(* ===== verification/VirtualNode.v ===== *)
(** * The virtual network with its receive path

    The calls of [VirtualNetwork] as a [Node]: each call of
    [add_physical_binding] spawns a [poll_socket] task under the id it took, and
    the callback handler looks that id up. *)
From stdpp Require Import functions.
From S2P Require Import Prelude Crates Reference Derive Errors Smbus Network VirtualNetwork.
From S2P Require Import Channels ReceivePath.

Module VirtualNode.
Import VirtualNetwork.

(** The network, and whether its callback handler runs. *)
Record t (B : Type) := mk { network : sys B; handler_alive : bool }.
Arguments mk {B}.
Arguments network {B}.
Arguments handler_alive {B}.

Section node.
Context {B : Type} `{NetworkBinding B} (checks : bool) (debug : MctpEmuError.t -> string).

(** A turn of the handler on [Receive { id, buf }]. *)
Definition handle_msg (s : t B) (id : Z) (buf : bytes) : t B :=
  match callback_receive checks (net (network s)) id with
  | Panic _ => mk (network s) false
  | _ => s
  end.

Inductive client (s : t B) : list bytes -> list Z -> t B -> Prop :=
  | client_step ids n : step checks debug (network s) ids n -> client s [] ids (mk n (handler_alive s)).

#[local] Instance virtual_node : Node (t B) := {|
  node_receive := handle_msg;
  node_listens := handler_alive;
  node_client := client;
|}.

#[local] Instance virtual_node_laws : NodeLaws (t B).
Proof. split. by intros s out ids s' [ids' n _]. Qed.

End node.
End VirtualNode.

(** ** Proofs *)
Module VirtualNodeFacts.
Import VirtualNetwork VirtualNetworkFacts VirtualNode ReceivePath ReceivePathFacts.
Section facts.
Context {B : Type} `{NetworkBinding B} `{MpscLaws NetworkBindingCallbackMsg}.
Context (checks : bool) (debug : MctpEmuError.t -> string).
#[local] Instance here : Node (VirtualNode.t B) := virtual_node checks debug.
#[local] Instance here_laws : NodeLaws (VirtualNode.t B) := virtual_node_laws checks debug.
Implicit Types (s : ReceivePath.t (VirtualNode.t B)).

Lemma step_adders (x x' : sys B) ids :
  VirtualNetwork.step checks debug x ids x' ->
  (length (adders x) <= length (adders x'))%nat /\ (ids <> [] -> (0 < length (adders x'))%nat).
Proof.
  intros [| | | | |x1 i b id Hi]; simpl; rewrite ?length_app, ?length_insert; try (split; [lia|done]).
  split; [lia|]. intros _. apply lookup_lt_Some in Hi. lia.
Qed.

Context (n : VirtualNode.t B) (Hinit : VirtualNetwork.initial (network n)) (Halive : handler_alive n = true).

(** A poll task exists only once some call took an id; no message comes from
    nowhere, and the handler has met no panic. *)
Record alive s : Prop := {
  alive_network : VirtualNetwork.reachable checks debug (network (ReceivePath.net s));
  alive_pollers : pollers s <> [] -> (0 < length (adders (network (ReceivePath.net s))))%nat;
  alive_handler : Z.of_nat (length (adders (network (ReceivePath.net s)))) < 2 ^ 64 ->
    handler_alive (ReceivePath.net s) = true;
}.

Lemma alive_insert (l : list poller) i p : <[i := p]> l <> [] -> l <> [].
Proof. by destruct l. Qed.

(** With a binding added the handler's lookup does not overflow. *)
Lemma handle_msg_alive (x : VirtualNode.t B) id buf :
  VirtualNetwork.reachable checks debug (network x) ->
  0 < Z.of_nat (length (adders (network x))) < 2 ^ 64 ->
  handle_msg checks x id buf = x.
Proof.
  intros Hr Hlen. unfold handle_msg, callback_receive, get_binding.
  rewrite (inv_count _ (virtual_reachable_inv _ _ _ Hr)), Z.mod_small by lia.
  rewrite arith_Ok by (unfold uint; lia). cbn [mbind outcome_bind].
  destruct (id <? _); [done|]. by destruct (net_devs _ !! _).
Qed.

Lemma alive_step s s' :
  ReceivePathFacts.inv s -> Forall (made s) (received s) -> alive s -> ReceivePath.step s s' -> alive s'.
Proof.
  intros Hinv Hm [Hn Hp Ha] [s1 [i s1' Hs|s1' Hs]|i r s1 _ Hs|out ids n' [ids' x Hc]].
  - destruct (poll_send_cases i s s1' Hs) as (? & ? & _ & [(? & _ & ->)|[_ ->]]);
      (split; [done| |done]); intros Hne%alive_insert; by apply Hp.
  - destruct (handler_turn_cases s s1' Hs) as (id & buf & q & Hl & Hq & ->).
    destruct (next_made s id buf q Hinv Hl Hq) as [i Hi].
    rewrite Forall_forall in Hm. destruct (Hm _ Hi) as (Hlt & _). simpl in Hlt.
    assert (0 < length (adders (network (ReceivePath.net s))))%nat as Hpos
      by (apply Hp; intros Hnil; rewrite Hnil in Hlt; simpl in Hlt; lia).
    assert (network (handle_msg checks (ReceivePath.net s) id buf) = network (ReceivePath.net s)) as Hsame
      by (unfold handle_msg; by destruct (callback_receive _ _ _)).
    split; simpl; rewrite ?Hsame; [done|by intros _|]. intros Hlen.
    rewrite handle_msg_alive by (done || lia). by apply Ha.
  - destruct (poll_receive_cases i r s s1 Hs) as (? & ? & ? & _ & -> & _). split; [done| |done].
    intros Hne%alive_insert. by apply Hp.
  - destruct (step_adders _ _ _ Hc) as [Hle Hpos].
    split; simpl; [by eapply VirtualNetwork.reachable_step| |].
    + intros Hne. destruct ids'; [|by apply Hpos]. simpl in Hne. rewrite app_nil_r in Hne.
      specialize (Hp Hne). lia.
    + intros Hlen. apply Ha. lia.
Qed.

(** C22: The callback handler of the virtual network never dies: its look-up
    overflows with no binding added, but the messages it takes only come from
    tasks of bindings, so however calls and datagrams interleave it keeps
    running, while fewer than 2^64 bindings are added. *)
Theorem virtual_handler_never_dies s :
  ReceivePath.reachable n s ->
  Z.of_nat (length (adders (network (ReceivePath.net s)))) < 2 ^ 64 ->
  handler_alive (ReceivePath.net s) = true.
Proof.
  intros Hr. enough (alive s) as [_ _ Ha] by done. revert s Hr. apply rtc_ind_r.
  - split; simpl; [by apply VirtualNetwork.reachable_initial|done|done].
  - intros s s' Hr Hstep IH. eapply alive_step; [|by eapply reachable_received|exact IH|exact Hstep].
    by apply (ReceivePathFacts.path_reachable_inv n).
Qed.

End facts.
End VirtualNodeFacts.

* **HOW TO COMPLETE THIS TASK**
All of the data needs to be reproduced exactly, with no line missing.

* **SOLUTION**
(* ===== verification/VirtualNode.v ===== *)
(** * The virtual network with its receive path

    The calls of [VirtualNetwork] as a [Node]: each call of
    [add_physical_binding] spawns a [poll_socket] task under the id it took, and
    the callback handler looks that id up. *)
From stdpp Require Import functions.
From S2P Require Import Prelude Crates Reference Derive Errors Smbus Network VirtualNetwork.
From S2P Require Import Channels ReceivePath.

Module VirtualNode.
Import VirtualNetwork.

(** The network, and whether its callback handler runs. *)
Record t (B : Type) := mk { network : sys B; handler_alive : bool }.
Arguments mk {B}.
Arguments network {B}.
Arguments handler_alive {B}.

Section node.
Context {B : Type} `{NetworkBinding B} (checks : bool) (debug : MctpEmuError.t -> string).

(** A turn of the handler on [Receive { id, buf }]. *)
Definition handle_msg (s : t B) (id : Z) (buf : bytes) : t B :=
  match callback_receive checks (net (network s)) id with
  | Panic _ => mk (network s) false
  | _ => s
  end.

Inductive client (s : t B) : list bytes -> list Z -> t B -> Prop :=
  | client_step ids n : step checks debug (network s) ids n -> client s [] ids (mk n (handler_alive s)).

#[local] Instance virtual_node : Node (t B) := {|
  node_receive := handle_msg;
  node_listens := handler_alive;
  node_client := client;
|}.

#[local] Instance virtual_node_laws : NodeLaws (t B).
Proof. split. by intros s out ids s' [ids' n _]. Qed.

End node.
End VirtualNode.

(** ** Proofs *)
Module VirtualNodeFacts.
Import VirtualNetwork VirtualNetworkFacts VirtualNode ReceivePath ReceivePathFacts.
Section facts.
Context {B : Type} `{NetworkBinding B} `{MpscLaws NetworkBindingCallbackMsg}.
Context (checks : bool) (debug : MctpEmuError.t -> string).
#[local] Instance here : Node (VirtualNode.t B) := virtual_node checks debug.
#[local] Instance here_laws : NodeLaws (VirtualNode.t B) := virtual_node_laws checks debug.
Implicit Types (s : ReceivePath.t (VirtualNode.t B)).

Lemma step_adders (x x' : sys B) ids :
  VirtualNetwork.step checks debug x ids x' ->
  (length (adders x) <= length (adders x'))%nat /\ (ids <> [] -> (0 < length (adders x'))%nat).
Proof.
  intros [| | | | |x1 i b id Hi]; simpl; rewrite ?length_app, ?length_insert; try (split; [lia|done]).
  split; [lia|]. intros _. apply lookup_lt_Some in Hi. lia.
Qed.

Context (n : VirtualNode.t B) (Hinit : VirtualNetwork.initial (network n)) (Halive : handler_alive n = true).

(** A poll task exists only once some call took an id; no message comes from
    nowhere, and the handler has met no panic. *)
Record alive s : Prop := {
  alive_network : VirtualNetwork.reachable checks debug (network (ReceivePath.net s));
  alive_pollers : pollers s <> [] -> (0 < length (adders (network (ReceivePath.net s))))%nat;
  alive_handler : Z.of_nat (length (adders (network (ReceivePath.net s)))) < 2 ^ 64 ->
    handler_alive (ReceivePath.net s) = true;
}.

Lemma alive_insert (l : list poller) i p : <[i := p]> l <> [] -> l <> [].
Proof. by destruct l. Qed.

(** With a binding added the handler's lookup does not overflow. *)
Lemma handle_msg_alive (x : VirtualNode.t B) id buf :
  VirtualNetwork.reachable checks debug (network x) ->
  0 < Z.of_nat (length (adders (network x))) < 2 ^ 64 ->
  handle_msg checks x id buf = x.
Proof.
  intros Hr Hlen. unfold handle_msg, callback_receive, get_binding.
  rewrite (inv_count _ (virtual_reachable_inv _ _ _ Hr)), Z.mod_small by lia.
  rewrite arith_Ok by (unfold uint; lia). cbn [mbind outcome_bind].
  destruct (id <? _); [done|]. by destruct (net_devs _ !! _).
Qed.

Lemma alive_step s s' :
  ReceivePathFacts.inv s -> Forall (made s) (received s) -> alive s -> ReceivePath.step s s' -> alive s'.
Proof.
  intros Hinv Hm [Hn Hp Ha] [s1 [i s1' Hs|s1' Hs]|i r s1 _ Hs|out ids n' [ids' x Hc]].
  - destruct (poll_send_cases i s s1' Hs) as (? & ? & _ & [(? & _ & ->)|[_ ->]]);
      (split; [done| |done]); intros Hne%alive_insert; by apply Hp.
  - destruct (handler_turn_cases s s1' Hs) as (id & buf & q & Hl & Hq & ->).
    destruct (next_made s id buf q Hinv Hl Hq) as [i Hi].
    rewrite Forall_forall in Hm. destruct (Hm _ Hi) as (Hlt & _). simpl in Hlt.
    assert (0 < length (adders (network (ReceivePath.net s))))%nat as Hpos
      by (apply Hp; intros Hnil; rewrite Hnil in Hlt; simpl in Hlt; lia).
    assert (network (handle_msg checks (ReceivePath.net s) id buf) = network (ReceivePath.net s)) as Hsame
      by (unfold handle_msg; by destruct (callback_receive _ _ _)).
    split; simpl; rewrite ?Hsame; [done|by intros _|]. intros Hlen.
    rewrite handle_msg_alive by (done || lia). by apply Ha.
  - destruct (poll_receive_cases i r s s1 Hs) as (? & ? & ? & _ & -> & _). split; [done| |done].
    intros Hne%alive_insert. by apply Hp.
  - destruct (step_adders _ _ _ Hc) as [Hle Hpos].
    split; simpl; [by eapply VirtualNetwork.reachable_step| |].
    + intros Hne. destruct ids'; [|by apply Hpos]. simpl in Hne. rewrite app_nil_r in Hne.
      specialize (Hp Hne). lia.
    + intros Hlen. apply Ha. lia.
Qed.

(** C22: The callback handler of the virtual network never dies: its look-up
    overflows with no binding added, but the messages it takes only come from
    tasks of bindings, so however calls and datagrams interleave it keeps
    running, while fewer than 2^64 bindings are added. *)
Theorem virtual_handler_never_dies s :
  ReceivePath.reachable n s ->
  Z.of_nat (length (adders (network (ReceivePath.net s)))) < 2 ^ 64 ->
  handler_alive (ReceivePath.net s) = true.
Proof.
  intros Hr. enough (alive s) as [_ _ Ha] by done. revert s Hr. apply rtc_ind_r.
  - split; simpl; [by apply VirtualNetwork.reachable_initial|done|done].
  - intros s s' Hr Hstep IH. eapply alive_step; [|by eapply reachable_received|exact IH|exact Hstep].
    by apply (ReceivePathFacts.path_reachable_inv n).
Qed.

End facts.
End VirtualNodeFacts.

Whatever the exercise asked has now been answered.